If the bearings are pounded out enough to lose their crush you probably need to have the block main bearing bores resized or your problem will soon recur. This will be accompished by your automotive machine shop by line honing or boring. Remember the connecting rods get their oil by way of the mains, so if the mains are shot probably the rods are too. You are also risking pin/ piston problems as they get their oil from the spray between the rods. Geno hit the nail on the head, the oiling system was the weak point in the big blocks hence a lot of cars without their original engines.

Runner

run it a quart over full and see what happens.    not all pans have baffels. 

71 roadrunner 452 e heads  11.35@119 mph owned sence 1984
72 panther pink satellite sebring plus 383 727
68 satellite 383 4 speed  13.80 @ 102 mph  my daily driver
69 superbee clone 440    daughters car
72 dodge dart swinger slant six

TylerCharger69

He said he did that already....made a difference, but not significally.   When I toasted my main bearings as I stated above,  It wasn't necessary to re-align bore my mains.  The dial caliper still said it was perfect.  (You can actually still see factory etching on them)  I put in a new set,  let it break in properly this time,   and I have great oil pressure 7 years and counting.  The only reason I would see the need for an align bore is if you actually spun the bearing,  which this is not the case.
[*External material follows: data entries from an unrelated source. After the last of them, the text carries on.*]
(* ===== verification/NsSpec.v ===== *)
(** * The namespace seen through paths

    What callers are promised: lookups resolve paths in the tree of names,
    whatever the name cache holds; an operation works on the nodes its path
    names when it takes its locks; sequences of calls refine the operations on
    the tree. *)

From S2P Require Import Prelude Format FormatInv FormatNs FormatSpec Alloc Object Blkio Blktable NameCache NameCacheInv NameCacheSpec Inode Dir DirBase DirName DirInv DirStep DirTree DirOps DirView Dx DxInv DxOps DxTx DxSteps DxRename Namei NameiInv NameiOps Memdir MemdirOps MemdirSpec MemdirRename Api ApiOps NsCache NsView.

Open Scope pfs_scope.

(** ** Lookup *)
Definition lookup_result mnt (t : tree) (ni : nameinfo) (oflags err : Z) (r : lookup_res) : Prop :=
  match resolve mnt t ni with
  | Found l => err = found_err t (ni_tgt_type ni) oflags l /\ ni_ino (lr_ni r) = top l /\ ni_broken_path (lr_ni r) = false /\
      (err = 0 -> lr_dirin r = Some (top (tail l)) /\ lr_tgtin r = Some (top l) /\ lr_type r = type_of t (top l))
  | Missing l name => err = - ENOENT /\ ni_broken_path (lr_ni r) = false /\ lr_dirin r = Some (top l) /\ lr_tgtin r = None /\ ni_srch_name (lr_ni r) = name
  | Wrong e => err = e /\ err < 0 /\ ni_broken_path (lr_ni r) = true
  end.
Lemma lookup_resolves_aux {N} `{NCacheLaws N} mnt pbd (s : dstate (N * mems)) t dn ni oflags : is_Some (pfs_version_has_features mnt PFS_FEATURE_EXTNAME) -> ns_ok mnt s t dn -> fresh_ni pbd ni ->
  (Z.land oflags O_CREAT <> 0 -> ni_tgt_type ni = PFS_INODET_DIR \/ ni_tgt_type ni = PFS_INODET_FILE) ->
  runs (pfs_namei_lookup mnt pbd ni oflags) s (fun x s' => ns_ok mnt s' t dn /\ lookup_result mnt t ni oflags (fst x) (snd x)).
Proof.
  intros Hf Hns Hfr Hcr. eapply lookup_ok; [done|done|done|done|]. unfold lookup_result. destruct (resolve mnt t ni) as [l|l name|e]; cbn [lookup_post fst snd].
  - intros r s' Hg Hat Hbr Hres. split; [apply Hg|]. split_and!; [done|apply Hat|done|]. intros E. by destruct (Hres E) as (? & ? & ? & _).
  - intros r s' Hg Hno _ Hbr Hdi Hti _. split; [apply Hg|]. split_and!; [done|done|done|done|apply Hno].
  - intros r s' l Hneg Hg _ _ Hbr. split; [apply Hg|]. by split_and!.
Qed.
(** The entries of a ready transaction. *)
Lemma tx_entries_ready mem t_id ops : forall lsn, Forall (op_ready mem) ops ->
  exists es, tx_entries t_id lsn ops = Some es /\ entries_ok t_id lsn es /\ Forall2 op_of ops es.
Proof.
  induction ops as [|top ops IH]; intros lsn Hr; [by exists []|].
  apply Forall_cons in Hr as [Ht Hr]. destruct (IH (lsn + 1) Hr) as (es & E & He & H2).
  pose proof Ht as [R1 R2 Ru R3 R4 (o & R5 & R6 & R7 & R8 & R9)]. pose proof (typed_type _ R9) as Hty.
  set (le0 := MkLe (top_local top) (lsn + 1) (top_bda top) t_id (top_idx top) 0
    (if bool_decide (ops <> []) then 1 else 0) (replicate 92 0)).
  assert (El : pfs_txop_log t_id top (bool_decide (ops <> [])) (lsn + 1) = Some (set_le_checksum (logentry_crc le0) le0)).
  { unfold pfs_txop_log. rewrite R1, R2. destruct (Z.eqb_spec (mo_type (top_local top)) MT_NONE); [done|]. done. }
  exists (set_le_checksum (logentry_crc le0) le0 :: es). cbn [tx_entries]. rewrite El, E. split; [done|]. split.
  - cbn [entries_ok]. split_and!; try done. simpl. inversion H2; subst; by case_bool_decide.
  - constructor; [|done]. by split.
Qed.

Lemma foldl_top_write ops es : Forall2 op_of ops es -> forall m, foldl top_write m ops = foldl le_apply m es.
Proof.
  induction 1 as [|top le ops es [O1 O2 O3 O4] _ IH]; intros m; [done|]. simpl. rewrite <- IH. f_equal.
  unfold top_write, le_apply. by rewrite O1, O2, O3.
Qed.

(** A transaction closed by [Tx] is ready. *)
Lemma tx_inv_ready mem tx ov :
  tx_inv mem tx ov [] -> ov <> ∅ -> (forall k o, ov !! k = Some o -> obj_good o) ->
  exists ops, tx_ready mem (set_t_done true tx) ops.
Proof.
  intros Hi Hov Hcrc.
  assert (Hops : forall r, r ∈ t_ops tx <-> r ∈ t_opsroot tx).
  { intros r. rewrite (i_ops _ _ _ _ Hi). simpl. rewrite elem_of_nil. tauto. }
  assert (Hm : forall ids, ids ⊆ t_ops tx -> exists ops, mapM (fun id => t_heap tx !! id) ids = Some ops /\
    length ops = length ids /\ Forall (op_ready mem) ops).
  { induction ids as [|r ids IH]; intros Hsub; [by exists []|].
    destruct IH as (ops & E & El & Hr); [intros x Hx; apply Hsub; by right|].
    assert (Hrr : r ∈ t_ops tx) by (apply Hsub; by left).
    destruct (i_root _ _ _ _ Hi r (proj1 (Hops r) Hrr)) as (t & Ht & Hok & Ho).
    exists (t :: ops). simpl. rewrite Ht, E. split; [done|]. split; [simpl; lia|]. constructor; [|done].
    destruct Hok as [K1 K2 K3 K4 K5 K6 (bda & obj & Q1 & Q2 & Q3 & Q4 & Q5 & Q6 & Q7)]. split.
    - rewrite K5. apply bool_decide_eq_true. apply not_elem_of_nil.
    - by eapply Hcrc.
    - by eapply Hcrc.
    - apply K6.
    - congruence.
    - rewrite Q2. eauto 10. }
  destruct (Hm (t_ops tx)) as (ops & E & El & Hr); [done|]. exists ops. split; [done| | |done].
  - simpl. rewrite (i_nops _ _ _ _ Hi). lia.
  - intros ->. destruct (t_ops tx) as [|r l] eqn:Eo; [|done].
    apply map_choose in Hov as (k & o & Hk). destruct (i_ov _ _ _ _ Hi k) as (r & t & Hin & _); [by eexists|].
    apply Hops in Hin. by apply elem_of_nil in Hin.
Qed.

Section Safe.
Context (nslots ss : Z) {hang halt : Prop} (mnt : mount) (locate : Z -> Z -> option (Z * nat)).
Context (S0 : meta) (T0 L0 O0 : Z).
Context (trimgroup_nsect_threshold trimgroup_ntx_threshold trimgroup_ntx_threshold_hard : Z).
Context (trimgroup_nsects_swapinmax log_trim_interval log_skip_journal_probe : Z) (fuel : nat).
Hypothesis Hn : 0 < nslots.
Hypothesis HO0 : 0 <= O0.
Hypothesis Hss : 0 <= ss.
Hypothesis Hmnt : mnt_sectsize mnt = ss.
(** The objects of the file system are where the number says. *)
Hypothesis HS0 : forall b i o, S0 b !! i = Some o -> locate (mo_type o) (mo_number o) = Some (b, i).
Hypothesis HS0good : forall b i o, S0 b !! i = Some o -> obj_good o.

Abbreviation rec_ok := (rec_ok nslots mnt locate S0 T0 L0 O0).
Abbreviation grps_ok := (grps_ok nslots S0 T0 O0).
Abbreviation state := (LogInv.state S0).
Abbreviation safe := (safe (hang := hang) (halt := halt) nslots ss).

(** ** Every state has its objects in place *)
Lemma apply_located es : forall m,
  Forall (le_placed locate S0) es -> (forall b, length (m b) = length (S0 b)) ->
  (forall b i o, m b !! i = Some o -> locate (mo_type o) (mo_number o) = Some (b, i)) ->
  forall b i o, foldl le_apply m es b !! i = Some o -> locate (mo_type o) (mo_number o) = Some (b, i).
Proof.
  induction es as [|le es IH]; intros m Hp Hl Hm; simpl; [done|]. apply Forall_cons in Hp as [(P1 & P2 & P3 & P4) Hp].
  apply IH; [done|intros b; by rewrite length_le_apply|]. intros b i o.
  destruct (decide (le_sector_bda le = b /\ Z.to_nat (le_obj_idx le) = i)) as [[<- <-]|Hne].
  - unfold le_apply. rewrite fn_lookup_insert, list_lookup_insert_eq by (by rewrite Hl). by intros [= <-].
  - rewrite le_apply_ne by done. apply Hm.
Qed.

Lemma state_located H n b i o : Forall (le_placed locate S0) (concat H) ->
  state H n b !! i = Some o -> locate (mo_type o) (mo_number o) = Some (b, i).
Proof.
  intros Hp. apply apply_located; [|done|done].
  rewrite <- (take_drop n H), concat_app in Hp. by apply Forall_app in Hp as [? _].
Qed.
Just 2 more cents...

AWSOM50

Man, I feel really stupid. 

At least I figured it out.

The sending cable was getting caught on the throttle linkage when the pedal was pressed.  There is no loss of oil pressure on this car...  Why it never happened when flooring it when driving I don't know.  And I guess the adding more oil and the improvement was a coincidence.

Looks like I have a good engine after all.  40psi at idle, 60-80 when driving.

So thanks to everyone, maybe the info in this thread will be useful to someone doing a search another time.
'69 Charger General Lee
2015 Challenger Hellcat

Location: UK
Mechanical newbie

RECHRGD

Cool!!  No need to feel stupid.  The thread had a lot of good information in it and nobody thought of that one.  Nice CHEAP fix. Bob
13.53 @ 105.32

TylerCharger69

It's sometimes the littlest, simplest, things when things occur.  Glad it wasn't a major problem!!!

andy74

my electric oil pressure guage suddenly dropped to zero while i was at 4400 rpms,and i almost had a litter of kittens,turned out the wiring was faulty and a short caused it,man did i feel some relief there!

TylerCharger69

Good to hear it was a electrical malfunction and not mechanical!!!    That's why I converted to manual mechanical gauges.  I just don't want to rely on electronics to tell me what my engine is doing...well....except for my AMP gauge of course.

squeakfinder


I use the VDO copper tubing kit part number 701 2154 for my mechanical oil pressure gauges. I've seen those plastic tubes break.
Still looking for 15x7 Appliance slotted mags.....

1968Dodge

I have the opposite problem. I've put probably less than 1,000 miles on my 440 since I built it and it holds high oil pressure all through the RPM range, but once the motor gets a good hot soak and it returns to idle, pressure drops to 10 psi and sometimes below. It will continue to idle at very low oil pressure unless you spike the throttle to pump it up every few seconds. Thinking this may be an oil pump issue, I put on a brand new Melling high-volume pump; same problem. Porosity problem in the block? I doubt any bearings are bad but I suppose it's possible- weird behavior for a bearing though. Any ideas?
'68 Charger R/T. Mild 440, 3.54 Dana.